The economic plan mentioned particular areas of interest, including more mechanization of agriculture and automation of factories. Coal mining is to remain of high priority.

“…We must solve the energy problem and get basic industries on the right track, and at the same time increase agricultural output and light industry production to surely improve lives of the people,” the leader said as part of his three hour long speech.

Also, “As a responsible nuclear weapons state, our Republic will not use a nuclear weapon unless its sovereignty is encroached upon by any aggressive hostile forces with nukes.”
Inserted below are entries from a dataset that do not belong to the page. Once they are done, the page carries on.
(** ** The connection dialer *)

(** C7: a UDP dial through a registered proxy without UDP support fails
    at once, with no dial attempted, when the strict policy flag is set;
    otherwise it is served by a TCP dial to the same destination through
    the same proxy. *)
Theorem dial_udp_unsupported (env : Env) (dstIP : Addr) (port name : string)
    (opts : list dialerOption) (proxy : Proxy) :
  FindProxyByName env name = Some proxy ->
  SupportUDP proxy = false ->
  (UDPFallbackMatch env = true ->
   dialContextByProxyOrInterface env "udp" dstIP port name opts =
   ([], inr (errorString
               ("proxy " ++ proxy_Name proxy ++ " UDP is not supported")%string))) /\
  (UDPFallbackMatch env = false ->
   let metadata := mkMetadata TCP "" dstIP port in
   let '(events, r) := dialContextByProxyOrInterface env "udp" dstIP port name opts in
   List.filter is_dial events = [EvProxyDial (proxy_Name proxy) metadata opts] /\
   r = proxy_DialContext proxy metadata opts).
Proof.
  intros Hfind Hudp. unfold dialContextByProxyOrInterface.
  rewrite Hfind. simpl. rewrite Hudp. simpl. split; intros ->.
  - reflexivity.
  - simpl. split; reflexivity.
Qed.

Lemma dial_udp_unsupported_witness :
  dialContextByProxyOrInterface (sample_env true) "udp" sample_addr "53" "Proxy" [] =
    ([], inr (errorString "proxy Proxy UDP is not supported")) /\
  snd (dialContextByProxyOrInterface (sample_env false) "udp" sample_addr "53" "Proxy" []) =
    inl (netConn 1).
Proof.
  destruct (dial_udp_unsupported (sample_env true) sample_addr "53" "Proxy" []
              tcp_only_proxy eq_refl eq_refl) as [Hstrict _].
  destruct (dial_udp_unsupported (sample_env false) sample_addr "53" "Proxy" []
              tcp_only_proxy eq_refl eq_refl) as [_ Hlax].
  split; [exact (Hstrict eq_refl)|].
  pose proof (Hlax eq_refl) as Hdial. cbv zeta in Hdial.
  destruct (dialContextByProxyOrInterface (sample_env false) "udp" sample_addr
              "53" "Proxy" []) as [events r].
  destruct Hdial as [_ ->]. reflexivity.
Defined.

(** C8: for a name the registry does not know, the only action is one
    direct dial bound to that name as interface, with routing mark 0; its
    connection is returned on success, and on failure the error wraps the
    dial error and names the selector. *)
Theorem dial_selector_not_found (env : Env) (network : string) (dstIP : Addr)
    (port name : string) (opts : list dialerOption) :
  FindProxyByName env name = None ->
  let address := JoinHostPort (Addr_String dstIP) port in
  let bound := [WithInterface name; WithRoutingMark 0] in
  let '(events, r) :=
    dialContextByProxyOrInterface env network dstIP port name opts in
  events = [EvDial network address bound] /\
  match dialer_DialContext env network address bound with
  | inl conn => r = inl conn
  | inr err =>
      exists e, r = inr e /\
        errors_Unwrap e = Some err /\
        Error e = ("proxy " ++ name ++ " not found, " ++ Error err)%string
  end.
Proof.
  intros Hfind. unfold dialContextByProxyOrInterface. rewrite Hfind. simpl.
  destruct (dialer_DialContext env network _ _) as [conn | err]; simpl.
  - split; reflexivity.
  - split; [reflexivity|]. eexists. repeat split.
Qed.

Lemma dial_selector_not_found_witness :
  dialContextByProxyOrInterface (sample_env true) "tcp" sample_addr "53" "eth0" [] =
  ([EvDial "tcp" "8.8.8.8:53" [WithInterface "eth0"; WithRoutingMark 0]],
   inr (wrapError "proxy eth0 not found, no such device"
          (errorString "no such device"))).
Proof.
  pose proof (dial_selector_not_found (sample_env true) "tcp" sample_addr "53"
                "eth0" [] eq_refl) as H.
  cbv zeta in H.
  destruct (dialContextByProxyOrInterface (sample_env true) "tcp" sample_addr
              "53" "eth0" []) as [events r].
  destruct H as [-> (e & -> & Hwrap & Htext)].
  destruct e as [s | msg err | es]; try discriminate.
  simpl in Hwrap, Htext. injection Hwrap as ->. subst msg. reflexivity.
Defined.

(** ** Message objects on the heap *)

Lemma load_rrs_allocated (pre xs post : list RR) :
  mapM (fun p => (pre ++ xs ++ post) !! p) (seq (length pre) (length xs)) = Some xs.
Proof.
  revert pre. induction xs as [|x xs IH]; intros pre; [reflexivity|].
  apply mapM_Some_2. simpl. constructor.
  - now rewrite list_lookup_middle.
  - apply mapM_Some_1.
    specialize (IH (pre ++ [x])).
    rewrite length_app, Nat.add_1_r, <- app_assoc in IH. exact IH.
Qed.

Lemma load_rrs_frame (h0 h1 h2 : Heap) (base n : nat) :
  mutated_outside h0 h1 h2 ->
  (length (rrs h0) <= base)%nat ->
  (base + n <= length (rrs h1))%nat ->
  load_rrs h2 (seq base n) = load_rrs h1 (seq base n).
Proof.
  intros [Hrr _] Hlo Hhi. unfold load_rrs.
  apply Forall_mapM_ext, Forall_forall. intros p Hp.
  apply elem_of_seq in Hp. apply Hrr; lia.
Qed.

(** A copy reads as the original, lives in cells that did not exist
    before, and keeps reading the same whatever is done to older cells. *)
Lemma Copy_spec (h : Heap) (p : loc) (m : Msg) :
  load h p = Some m ->
  exists h1 : Heap,
    Copy h p = Some (length (msgs h), h1) /\
    load h1 (length (msgs h)) = Some m /\
    (forall h2 : Heap, mutated_outside h h1 h2 ->
                       load h2 (length (msgs h)) = Some m).
Proof.
  unfold load, Copy. intros Hload.
  destruct (msgs h !! p) as [o|]; [|discriminate]. simpl in *.
  destruct (load_rrs h (Answer o)) as [an|]; [|discriminate]. simpl in *.
  destruct (load_rrs h (Ns o)) as [ns|]; [|discriminate]. simpl in *.
  destruct (load_rrs h (Extra o)) as [ex|]; [|discriminate]. simpl in *.
  injection Hload as <-.
  eexists. split; [reflexivity|].
  set (h1 := mkHeap _ _).
  assert (load_rrs h1 (seq (length (rrs h)) (length an)) = Some an) as Han.
  { apply (load_rrs_allocated (rrs h) an (ns ++ ex)). }
  assert (load_rrs h1 (seq (length (rrs h) + length an) (length ns)) = Some ns) as Hns.
  { pose proof (load_rrs_allocated (rrs h ++ an) ns ex) as H.
    rewrite length_app, <- app_assoc in H. exact H. }
  assert (load_rrs h1 (seq (length (rrs h) + length an + length ns) (length ex))
          = Some ex) as Hex.
  { pose proof (load_rrs_allocated (rrs h ++ an ++ ns) ex []) as H.
    rewrite !length_app, Nat.add_assoc, app_nil_r, <- !app_assoc in H. exact H. }
  assert (length (rrs h1) = (length (rrs h) + length an + length ns + length ex)%nat)
    as Hlen by (subst h1; simpl; rewrite !length_app; lia).
  assert (msgs h1 !! length (msgs h) =
          Some (mkMsg (Hdr o) (Compress o) (Questions o)
                  (seq (length (rrs h)) (length an))
                  (seq (length (rrs h) + length an) (length ns))
                  (seq (length (rrs h) + length an + length ns) (length ex))))
    as Hcell.
  { subst h1. simpl. now rewrite list_lookup_middle. }
  split.
  - rewrite Hcell. cbn [mbind option_bind Answer Ns Extra].
    rewrite Han. cbn [mbind option_bind]. rewrite Hns. cbn [mbind option_bind].
    rewrite Hex. reflexivity.
  - intros h2 Hmut.
    assert (msgs h2 !! length (msgs h) = msgs h1 !! length (msgs h)) as ->.
    { destruct Hmut as [_ Hm]. apply Hm; [lia|].
      subst h1. simpl. rewrite length_app. simpl. lia. }
    rewrite Hcell. cbn [mbind option_bind Answer Ns Extra].
    rewrite !(load_rrs_frame h h1 h2) by (try exact Hmut; lia).
    rewrite Han. cbn [mbind option_bind]. rewrite Hns. cbn [mbind option_bind].
    rewrite Hex. reflexivity.
Qed.
(** C5, as the code has it.  The element counter counts the opening tags
    written without a slash, void elements included: in a document made of
    opening tags whose attributes have no slash, of closing tags and of
    text, the count is the number of opening tags.  A scanned document
    with more than 800 such matches gets the informational finding, one
    with more than 1500 gets both findings; so does a page of 1600 opening
    tags. *)
Theorem element_count :
  (forall doc ps,
     getText doc = renderAll ps ->
     forallb slashFreePiece ps = true ->
     totalElements doc = length (filter isOpenTag ps))
  /\ (forall urlOrigin config policy doc ds,
        scanDocument urlOrigin config policy doc = Some ds ->
        ((800 < totalElements doc)%nat ->
           countCode "WRS_DOM_SIZE_WARNING" ds = 1%nat)
        /\ ((1500 < totalElements doc)%nat ->
           countCode "WRS_DOM_SIZE_WARNING" ds = 1%nat
           /\ countCode "WRS_DOM_SIZE_EXCEEDED" ds = 1%nat)
        /\ (forall d, In d ds ->
              (code d = "WRS_DOM_SIZE_WARNING" -> severity d = Information)
              /\ (code d = "WRS_DOM_SIZE_EXCEEDED" -> severity d = Error)))
  /\ (forall urlOrigin config policy ds,
        scanDocument urlOrigin config policy
          (mkDocument (u "index.html") (renderAll (divs 1600))) = Some ds ->
        countCode "WRS_DOM_SIZE_WARNING" ds = 1%nat
        /\ countCode "WRS_DOM_SIZE_EXCEEDED" ds = 1%nat).
Proof.
  assert (Count : forall doc ps,
     getText doc = renderAll ps ->
     forallb slashFreePiece ps = true ->
     totalElements doc = length (filter isOpenTag ps)).
  { intros doc ps E H. unfold totalElements, matchAll. rewrite E.
    now apply count_of_slashFree. }
  assert (Rule : forall urlOrigin config policy doc ds,
        scanDocument urlOrigin config policy doc = Some ds ->
        ((800 < totalElements doc)%nat ->
           countCode "WRS_DOM_SIZE_WARNING" ds = 1%nat)
        /\ ((1500 < totalElements doc)%nat ->
           countCode "WRS_DOM_SIZE_WARNING" ds = 1%nat
           /\ countCode "WRS_DOM_SIZE_EXCEEDED" ds = 1%nat)
        /\ (forall d, In d ds ->
              (code d = "WRS_DOM_SIZE_WARNING" -> severity d = Information)
              /\ (code d = "WRS_DOM_SIZE_EXCEEDED" -> severity d = Error))).
  { intros urlOrigin config policy doc ds Hs.
    apply scanDocument_Some in Hs. destruct Hs as [-> _].
    split; [|split].
    - intros H. rewrite countCode_dom_warning. unfold domSizeRule.
      apply Nat.ltb_lt in H. rewrite H.
      destruct (1500 <? totalElements doc)%nat; reflexivity.
    - intros H. rewrite countCode_dom_warning, countCode_dom_exceeded.
      unfold domSizeRule.
      assert (H8 : (800 <? totalElements doc)%nat = true)
        by (apply Nat.ltb_lt; lia).
      apply Nat.ltb_lt in H. rewrite H, H8. split; reflexivity.
    - intros d Hd. split; intros Hc.
      + apply in_dom_size in Hd; [|now left]. unfold domSizeRule in Hd.
        apply in_app_or in Hd. destruct Hd as [Hd|Hd];
          [destruct (800 <? totalElements doc)%nat
          |destruct (1500 <? totalElements doc)%nat];
          try destruct Hd as [<- | []]; try destruct Hd;
          first [reflexivity | discriminate Hc].
      + apply in_dom_size in Hd; [|now right]. unfold domSizeRule in Hd.
        apply in_app_or in Hd. destruct Hd as [Hd|Hd];
          [destruct (800 <? totalElements doc)%nat
          |destruct (1500 <? totalElements doc)%nat];
          try destruct Hd as [<- | []]; try destruct Hd;
          first [reflexivity | discriminate Hc]. }
  split; [exact Count | split; [exact Rule|]].
  intros urlOrigin config policy ds Hs.
  destruct (Rule _ _ _ _ _ Hs) as (_ & H15 & _). apply H15.
  rewrite (Count (mkDocument (u "index.html") (renderAll (divs 1600)))
             (divs 1600) eq_refl (slashFree_divs 1600)).
  rewrite filter_isOpenTag_divs. lia.
Qed.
Kim called for improved ties with South Korea, an oft repeated phrase.

The two Koreas remain technically in a state of war and have been since their 1950-53 conflict ended in a truce, not a peace treaty.

The savvy engineers of North Korea are surely well aware of the strides taking place in the renewable-sustainable energy field these days. But, the desire for nuclear weapons to counterbalance the West’s stockpile has become predominant. Given the unending threats against the isolated state,  Kim Jong Un likely feels he must have his own counterforce. Now, nuclear power stations are the only source of those by-products that are essential for the production of nuclear weapons, thus the development of a nuclear power industry.

This means, North Korea will be squandering a lot of its hard earned cash on items hopefully never to be brought into use.  Plus, the nation will miss a great opportunity to abandon all together any link with the contaminating nuclear industry which would allow it to emerge on the quality of life front so much the sooner. Now it will be faced with all the dangers of nuclear power and all the expense of decommissioning.